The U.S. Department of Health and Human Services (HHS) under the Trump administration has reinstated millions of dollars in federal family planning grants to Planned Parenthood and several other health providers, leading civil rights groups to abandon their legal challenge against the earlier withholding.

The Title X program, which has supported family planning services since 1970, offers resources such as contraception, screenings for sexually transmitted infections, and cancer detection to low-income individuals. Federal rules explicitly bar these funds from being used for abortion procedures.
Last spring (around March 2025), HHS paused grants totaling roughly $27.5 million to $65 million for more than a dozen organizations, including multiple Planned Parenthood affiliates across states like the Carolinas, Ohio, Utah, Virginia, and the Dakotas. Officials cited potential breaches of civil rights laws and executive orders, particularly those targeting diversity, equity, and inclusion (DEI) activities in federally funded programs.
While some grants were released during the summer, others stayed on hold until December 2025. At that point, HHS notified affected Planned Parenthood branches that the funds backdated to April 2025 would be released, attributing the decision to unspecified “clarifications” and steps taken by the recipients to address compliance concerns.
On January 13, 2026, the American Civil Liberties Union (ACLU), along with partners like the National Family Planning and Reproductive Health Association, voluntarily withdrew their April 2025 lawsuit contesting the freeze. ACLU representatives described the outcome as a win for continued access to vital non-abortion health services.
“We shouldn’t have needed to go to court just to safeguard basic care like birth control, STI testing, and cancer screenings,” noted Arthur Spitzer, senior counsel with the ACLU of the District of Columbia. Deputy director Brigitte Amiri of the ACLU’s Reproductive Freedom Project emphasized vigilance moving forward, stating that while this restores stability for now, broader threats to reproductive health access persist under the current administration.

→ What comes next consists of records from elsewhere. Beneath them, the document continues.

(* ===== verification/CdcApplyBulk.v ===== *)
(** * CdcApplyBulk: the set-based statements step every register by its winner

    The staging tables of a batch, the winners among its rows, and the statements that merge them into the
    target and the tombstones, for the dialects with [MERGE] and for Redshift. *)

From S2P Require Import Prelude Bytes Text Io Codec Cdc Lease Clients IcebergCatalog Sql CdcApply CdcApplyMeaning CdcApplyRegister.

Definition ORDINAL : bytes := str "_skippr_cdc_ordinal".
Definition MUTATION : bytes := str "_skippr_cdc_mutation".
Definition STAGE_TOKEN : bytes := str "_skippr_cdc_order_token".

Definition row_token (r : CdcApplyRow) : bytes := am_order_token (ar_metadata r).
Definition row_ordinal (r : CdcApplyRow) : N := am_source_ordinal (ar_metadata r).

(** The rows of a batch in the order of their ordinals. *)
Definition in_order (rows : list CdcApplyRow) : Prop := StronglySorted (λ r r', (row_ordinal r < row_ordinal r')%N) rows.

(** ** The winner among the rows of a key *)

Definition newer_row (o : option CdcApplyRow) (r : CdcApplyRow) : option CdcApplyRow :=
  match o with
  | Some w => if bool_decide (bytes_lt (row_token w) (row_token r)) then Some r else Some w
  | None => Some r
  end.
Definition best (rows : list CdcApplyRow) : option CdcApplyRow := foldl newer_row None rows.

Definition row_before (r r' : CdcApplyRow) : Prop :=
  bytes_lt (row_token r') (row_token r) ∨ (row_token r = row_token r' ∧ (row_ordinal r < row_ordinal r')%N).

Lemma row_before_asym r r' : row_before r r' → ¬ row_before r' r.
Proof.
  unfold row_before. intros [H|[H1 H2]] [H'|[H1' H2']].
  - apply (bytes_lt_irrefl (row_token r)). eapply bytes_lt_le_trans; [exact H'|]. by apply bytes_lt_iff.
  - rewrite H1' in H. by apply bytes_lt_irrefl in H.
  - rewrite H1 in H'. by apply bytes_lt_irrefl in H'.
  - lia.
Qed.

Lemma best_spec rows w : in_order rows → best rows = Some w → w ∈ rows ∧ ∀ r, r ∈ rows → r = w ∨ row_before w r.
Proof.
  unfold best, in_order. revert w. induction rows as [|x rows IH] using rev_ind; intros w Hs Hw; [done|].
  apply StronglySorted_app in Hs as (Hx & Hs & _).
  rewrite foldl_app in Hw. cbn in Hw. destruct (foldl newer_row None rows) as [w'|] eqn:E; cbn in Hw.
  - destruct (IH w' Hs eq_refl) as [Hin Hall]. case_bool_decide as Hlt; injection Hw as <-.
    + split; [apply elem_of_app; right; by apply list_elem_of_singleton|]. intros r. rewrite elem_of_app, list_elem_of_singleton.
      intros [Hr|Hr]; [|by left]. right. left. destruct (Hall r Hr) as [->|[Hb|[Hb _]]]; [done| |by rewrite <- Hb].
      eapply bytes_lt_le_trans; [exact Hb|]. by apply bytes_lt_iff.
    + split; [apply elem_of_app; by left|]. intros r. rewrite elem_of_app, list_elem_of_singleton. intros [Hr|Hr]; [by apply Hall|]. subst r.
      right. destruct (decide (row_token w' = row_token x)) as [Heq|Hne]; [right; split; [done|]; apply (Hx w' x Hin); by apply list_elem_of_singleton|].
      left. apply bytes_lt_iff. split; [by apply not_lt_le|done].
  - injection Hw as <-. assert (rows = []) as ->.
    { destruct rows as [|y rows] using rev_ind; [done|]. rewrite foldl_app in E. cbn in E. destruct (foldl newer_row None rows); cbn in E; [by case_bool_decide|done]. }
    split; [by apply list_elem_of_singleton|]. intros r Hr. apply list_elem_of_singleton in Hr. by left.
Qed.
(** The guarded statements of rows, one after the other. *)
Lemma guarded_rows_exec (rs : list CdcApplyRow) (m : db) : (∀ r, r ∈ rs → r ∈ rows) → sink_ok m →
  ∃ m', exec_all (concat (guarded_stmts (V := V) d fq_table fq_tombstone_table columns keys b <$> rs)) m = Some m' ∧ sink_ok m' ∧ others_kept m m' ∧
    ∀ k, register_at m' k = foldl step (register_at m k) (events_at rs k).
Proof.
  revert m. induction rs as [|r rs IH]; intros m Hrs Hm; [by exists m|]. destruct (event_key_of r) as [k0 Hk0]; [apply Hrs; left|].
  destruct (guarded_exec (V := V) d fq_table fq_tombstone_table columns keys Hschema Hft b r k0 (Hwidth r (Hrs r (list_elem_of_here _ _))) Hk0 m Hm) as (m1 & H1 & Hok1 & Hkept1 & Hr1).
  destruct (IH m1 (λ r' Hr', Hrs r' (list_elem_of_further _ _ _ Hr')) Hok1) as (m2 & H2 & Hok2 & Hkept2 & Hr2).
  exists m2. cbn [fmap list_fmap concat]. rewrite exec_all_app, H1. cbn [mbind option_bind]. split_and!; [done|done| |].
  - intros t Ht1 Ht2. by rewrite (Hkept2 t), (Hkept1 t).
  - intros k. rewrite Hr2, Hr1. unfold events_at, rows_at. rewrite filter_cons, Hk0.
    destruct (decide (k = k0)) as [->|Hne]; [by rewrite decide_True|by rewrite decide_False by congruence].
Qed.
End Batch.

(** ** The two ways leave the same registers *)

Lemma check_envelope_Ok d sql : check_envelope d sql = Ok tt →
  Forall (λ s, (blen s ≤ max_statement_bytes (staging_limits d))%N) (atomic_statements sql) ∧
  (N.of_nat (length (atomic_statements sql)) ≤ max_statements (staging_limits d))%N ∧
  (match d with Redshift => foldr N.add 0%N (blen <$> atomic_statements sql) | _ => blen (transactional_script d sql) end ≤ max_total_encoded_bytes (staging_limits d))%N.
Proof.
  unfold check_envelope. destruct (head _) as [n|] eqn:Eh; [done|].
  destruct (N.ltb_spec (max_statements (staging_limits d)) (N.of_nat (length (atomic_statements sql)))); [done|].
  destruct (N.ltb_spec (max_total_encoded_bytes (staging_limits d)) (match d with Redshift => foldr N.add 0%N (blen <$> atomic_statements sql) | _ => blen (transactional_script d sql) end)); [done|].
  intros _. split_and!; [|done..]. apply Forall_forall. intros s Hs. apply N.le_ngt. intros Hlt.
  apply head_None in Eh. assert (blen s ∈ filter (λ n, (max_statement_bytes (staging_limits d) < n)%N) (blen <$> atomic_statements sql)) as Hin.
  { apply list_elem_of_filter. split; [done|]. by apply list_elem_of_fmap_2. }
  rewrite Eh in Hin. by apply elem_of_nil in Hin.
Qed.

Section Theorems.
Context {V : Type} {SO : SqlOrder V} {SV : SqlValues V} {BH : BatchHasher}.
Notation row := (gmap bytes V).
Notation table := (list row).
Notation db := (gmap bytes table).

(** How a dialect reads a name: between its own quotes, and but for BigQuery between double quotes. *)
Definition names_column (d : CdcWarehouseDialect) (i : Ident) : Prop :=
  id_text i = quote_identifier d (id_name i) ∨ (d ≠ BigQuery ∧ id_text i = double_quoted (id_name i)).


(** C34: limits of the set-based apply.  A batch that [warehouse_bulk_cdc_sql] accepts has rows, not more than
    the dialect stages; the loads hold all of them in their order, none is empty or has more rows than a load
    may have; no statement and no sum of statements is longer than the dialect allows. *)
Theorem bulk_within_limits (d : CdcWarehouseDialect) (fq_table fq_tombstone_table : bytes) (batch : CdcApplyBatch) (sql : WarehouseBulkCdcSql) :
  warehouse_bulk_cdc_sql d fq_table fq_tombstone_table batch = Ok sql →
  let limits := staging_limits d in
  (0 < length (ab_rows batch))%nat ∧ (N.of_nat (length (ab_rows batch)) ≤ max_rows limits)%N ∧
  concat (encoded_chunks d fq_table fq_tombstone_table batch) = encoded_row d (ab_columns batch) <$> ab_rows batch ∧
  Forall (λ chunk, chunk ≠ [] ∧ (N.of_nat (length chunk) ≤ max_load_rows limits)%N ∧
    load_statement (load_prefix d fq_table fq_tombstone_table batch) chunk ∈ wb_setup_statements sql) (encoded_chunks d fq_table fq_tombstone_table batch) ∧
  Forall (λ s, (blen s ≤ max_statement_bytes limits)%N) (atomic_statements sql) ∧
  (N.of_nat (length (atomic_statements sql)) ≤ max_statements limits)%N ∧
  (match d with Redshift => foldr N.add 0%N (blen <$> atomic_statements sql) | _ => blen (transactional_script d sql) end ≤ max_total_encoded_bytes limits)%N.
Proof.
  intros Hsql limits. destruct (bulk_shape _ _ _ _ _ Hsql) as (Hcat & Hin & Hfit & He & _ & Hne & Hmax & _).
  apply check_envelope_Ok in He as (H1 & H2 & H3). split_and!; [by destruct (ab_rows batch); [|cbn; lia]|done|done| |done..].
  rewrite Forall_forall in Hfit |- *. intros chunk Hc. destruct (Hfit chunk Hc) as (? & ? & _). split_and!; [done..|]. by apply Hin.
Qed.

HHS has offered no detailed public explanation for the reversal, and administration officials have not commented extensively. The restored Title X money provides critical support to clinics serving hundreds of thousands of patients, though it represents only a portion of Planned Parenthood’s federal funding streams.
Separate legal fights continue over larger Medicaid restrictions approved by Congress in mid-2025, which bar payments to abortion-providing entities for a set period. Pro-life advocates have voiced frustration with the Title X restoration, calling for more comprehensive measures to limit federal support for such organizations.